Destaque no cenário da música autoral independente brasileira, Silvia Machete volta a Porto Alegre nesta sexta-feira (7/8). A cantora e compositora carioca apresenta o show Under The Cover no Espaço 373 (Rua Comendador Coruja, 373) a partir das 21h, acompanhada pelo pianista Marcos Romera.
No palco, a performática artista revisita canções de sua trajetória e músicas que fazem parte de seu universo afetivo e artístico. O repertório inclui versões de composições de compositores como Carole King, Stevie Wonder, Roy Orbison, Patti Smith e Steve Kuhn, standards do jazz e clássicos da música brasileira, além de releituras de canções presentes em seus aclamados álbuns Rhonda (2020) e Invisible Woman (2024).

O espetáculo também dialoga com a personagem Rhonda, criação que marcou uma nova fase na carreira da artista e consolidou sua reputação junto à crítica e ao público. Recentemente, o disco Invisible Woman recebeu o Prêmio BTG Pactual da Música Brasileira na categoria "Lançamento em Língua Estrangeira" e teve faixas concorrendo ao Grammy Internacional.
"Como o disco foi lançado por um selo japonês, tive a oportunidade de chegar a mais ouvidos fora do país, mas a minha carreira está muito mais no Brasil. O disco não foi criado para fazer sucesso fora, e também não sou eu quem escolhe isso. É um trabalho muito pessoal, e escrever em inglês foi apenas uma forma de me expressar, já que o idioma é a minha segunda língua", explicou Machete a respeito de sua projeção internacional em entrevista exclusiva.

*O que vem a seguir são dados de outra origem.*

Module MultihopManager.
Implicit Types m : MultihopManager.
Definition new (now : Instant) (local_id : NodeID) : MultihopManager :=
  mkMultihop local_id ∅ MAX_ROUTE_ENTRIES now.
Definition set_hops (es : gmap NodeID MultiHopEntry) m : MultihopManager :=
  mkMultihop (hop_local m) es (max_entries m) (last_cleanup m).

(** The first entry of the least time of activity. *)
Definition by_activity (a b : NodeID * MultiHopEntry) : comparison :=
  Z.compare (hop_active a.2) (hop_active b.2).
Definition oldest m : option NodeID :=
  fst <$> head (sort_by by_activity (map_to_list (hops m))).
Definition insert_or_evict (e : MultiHopEntry) m : MultihopManager :=
  let es := hops m in
  if decide (is_Some (es !! hop_target e)) then set_hops (<[hop_target e := e]> es) m
  else if (size es <? max_entries m)%nat then set_hops (<[hop_target e := e]> es) m
  else
    let es := match oldest m with Some id => delete id es | None => es end in
    set_hops (<[hop_target e := e]> es) m.
Definition insert_route : MultiHopEntry → MultihopManager → MultihopManager := insert_or_evict.

Definition by_distance (target : NodeID) (a b : NodeID * string) : comparison :=
  Z.compare (xor_distance_u128 a.1 target) (xor_distance_u128 b.1 target).
Definition discover_route (now : Instant) (dht : option Dht.DhtManager) (target : NodeID) m
    : result unit RouterError * MultihopManager :=
  if decide (target = hop_local m) then (Err (InvalidData "cannot route to self"), m) else
  match dht with
  | None => (Err (SendFailed "DHT not bound"), m)
  | Some dht =>
      match sort_by (by_distance target) (Dht.DhtManager.find_node target dht) with
      | [] => (Err (NoRoute target), m)
      | (next_hop, _) :: others =>
          let '(count, t) := if decide (next_hop = target) then (1, Lan) else (2, Relay) in
          let fallback := take K_CANDIDATES_MAX (filter (λ c, c.1 ≠ next_hop) others) in
          (Ok tt, insert_or_evict (MultiHopEntry.new now target next_hop count t fallback) m)
      end
  end.

Definition add_direct_route (now : Instant) (target : NodeID) (addr : string) m : MultihopManager :=
  if decide (target = hop_local m) then m
  else insert_or_evict (MultiHopEntry.new now target target 1 Lan [(target, addr)]) m.
Definition find_route (now : Instant) (target : NodeID) m : option MultiHopEntry :=
  e ← hops m !! target; if is_expired now e then None else Some e.
Definition next_hop (now : Instant) (target : NodeID) m : result NodeID RouterError :=
  ok_or (via <$> find_route now target m) (NoRoute target).
Definition remove_route (target : NodeID) m : option MultiHopEntry * MultihopManager :=
  (hops m !! target, set_hops (delete target (hops m)) m).
Definition mark_invalid (now : Instant) (target : NodeID) m : MultihopManager :=
  set_hops (alter (set_expiry (now - from_secs 1)) target (hops m)) m.

Definition find_alternative (now : Instant) (target : NodeID) m
    : result unit RouterError * MultihopManager :=
  match hops m !! target with
  | None => (Err (NoRoute target), m)
  | Some e =>
      match list_find (λ c, c.1 ≠ via e ∧ c.1 ≠ hop_local m) (candidates e) with
      | None => (Err (NoRoute target), m)
      | Some (_, (next_best, _)) =>
          let e' := mkHop target next_best (hop_count e) (calculate_metric (hop_count e) Relay) Relay
                      now (now + from_secs DEFAULT_ROUTE_TIMEOUT_SECS) (candidates e) in
          (Ok tt, set_hops (<[target := e']> (hops m)) m)
      end
  end.

(** One round of the refreshing loop: rediscovered, or kept for another while. *)
Definition refresh_one (now : Instant) (dht : option Dht.DhtManager) (nm : nat * MultihopManager)
    (target : NodeID) : nat * MultihopManager :=
  let '(n, m) := nm in
  match discover_route now dht target m with
  | (Ok _, m) => (S n, m)
  | (Err _, m) =>
      (n, set_hops (alter (set_expiry (now + from_secs DEFAULT_ROUTE_TIMEOUT_SECS)) target (hops m)) m)
  end.
Definition stale_targets (now : Instant) m : list NodeID :=
  (filter (λ ie, is_expired now ie.2 = true) (map_to_list (hops m))).*1.
Definition refresh_stale_routes (now : Instant) (dht : option Dht.DhtManager) m : nat * MultihopManager :=
  foldl (refresh_one now dht) (0%nat, m) (stale_targets now m).

Definition route_count m : nat := size (hops m).
Definition find_routes_by_next_hop (id : NodeID) m : list NodeID :=
  (filter (λ ie, via ie.2 = id) (map_to_list (hops m))).*1.
Definition cleanup_expired (now : Instant) m : nat * MultihopManager :=
  if duration_since now (last_cleanup m) <? from_secs CLEANUP_INTERVAL_SECS then (0%nat, m)
  else
    let es := filter (λ ie, is_expired now ie.2 = false) (hops m) in
    ((size (hops m) - size es)%nat, mkMultihop (hop_local m) es (max_entries m) now).
End MultihopManager.
Import MultihopManager.

(** ** Discovery *)

(** The head of a stable sort: the first element, when nothing is before it. *)
Lemma sort_by_head {A} (cmp : A → A → comparison) x l :
  (∀ y, y ∈ l → cmp_le cmp x y) → head (sort_by cmp (x :: l)) = Some x.
Proof.
  intros Hx. cbn [sort_by foldr]. change (foldr (sort_insert cmp) [] l) with (sort_by cmp l).
  destruct (sort_by cmp l) as [|y l'] eqn:E; [done|]. cbn [sort_insert].
  assert (Hy : cmp_le cmp x y) by (apply Hx; rewrite <-(sort_by_perm cmp l), E; by left).
  unfold cmp_le in Hy. by destruct (cmp x y).
Qed.
Lemma sort_by_head_min {A} (f : A → Z) l x l' :
  sort_by (λ a b, Z.compare (f a) (f b)) l = x :: l' → ∀ y, y ∈ l → f x <= f y.
Proof.
  intros E y Hy. assert (Hs : StronglySorted (cmp_le (λ a b, Z.compare (f a) (f b)))
    (sort_by (λ a b, Z.compare (f a) (f b)) l)).
  { apply sort_by_sorted; unfold cmp_le; [intros a b c; rewrite !Z.compare_le_iff; lia|].
    intros a b Hab%Z.compare_gt_iff. apply Z.compare_le_iff. lia. }
  rewrite E in Hs. apply StronglySorted_inv in Hs as [_ Hall].
  rewrite <-(sort_by_perm (λ a b, Z.compare (f a) (f b)) l), E in Hy.
  apply elem_of_cons in Hy as [->|Hy]; [done|]. rewrite Forall_forall in Hall.
  specialize (Hall _ Hy). unfold cmp_le in Hall. by apply Z.compare_le_iff in Hall.
Qed.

Segundo a intérprete, a relação com a língua inglesa é natural: "Fui alfabetizada nos Estados Unidos e morei em diversos momentos da vida em Nova York. Mas compor é bem mais poético para mim em português. Não à toa, tenho quatro álbuns com brasilidades. Fico mais à vontade, e isso me faz ser bem mais crítica comigo mesma. Comecei a compor em inglês quando fui morar em São Paulo. Me senti em outro país. Trabalho com ficção, então usei esse recurso da língua para criar uma outra atmosfera para o meu trabalho. Mas, para ser sincera, a música mais internacional é a brasileira".
A artista é conhecida pela originalidade, humor refinado e presença cênica singular. "A performance, para mim, é muito importante. Qualquer pessoa que está no palco deveria se importar com isso", acredita a cantora.

De acordo com Machete, a trilogia de álbuns em torno da personagem Rhonda será finalizada no segundo semestre de 2027 com o lançamento de Bad Jazz, terceiro e último álbum da trilogia, será lançado no segundo semestre de 2027. "Toda música criada nos anos 1960 e 1970 me atrai muito. A sonoridade é especial, a forma de gravar, muitas vezes ao vivo, faz toda a diferença. As texturas colorem os ambientes, e há uma dose de verdade musical nos discos feitos nessa época. São uma inspiração para mim", diz a cantora a respeito da influência em seu trabalho da sonoridade do pop estadunidense que mistura soul, jazz, r&b, funk e folk.
Silvia Machete diz que tem escutado bastante artistas como a australiana Molly Lewis, a inglesa Lola Young e a mineira Jennifer Souza, e promete: "Com certeza vou lançar projetos em português no futuro".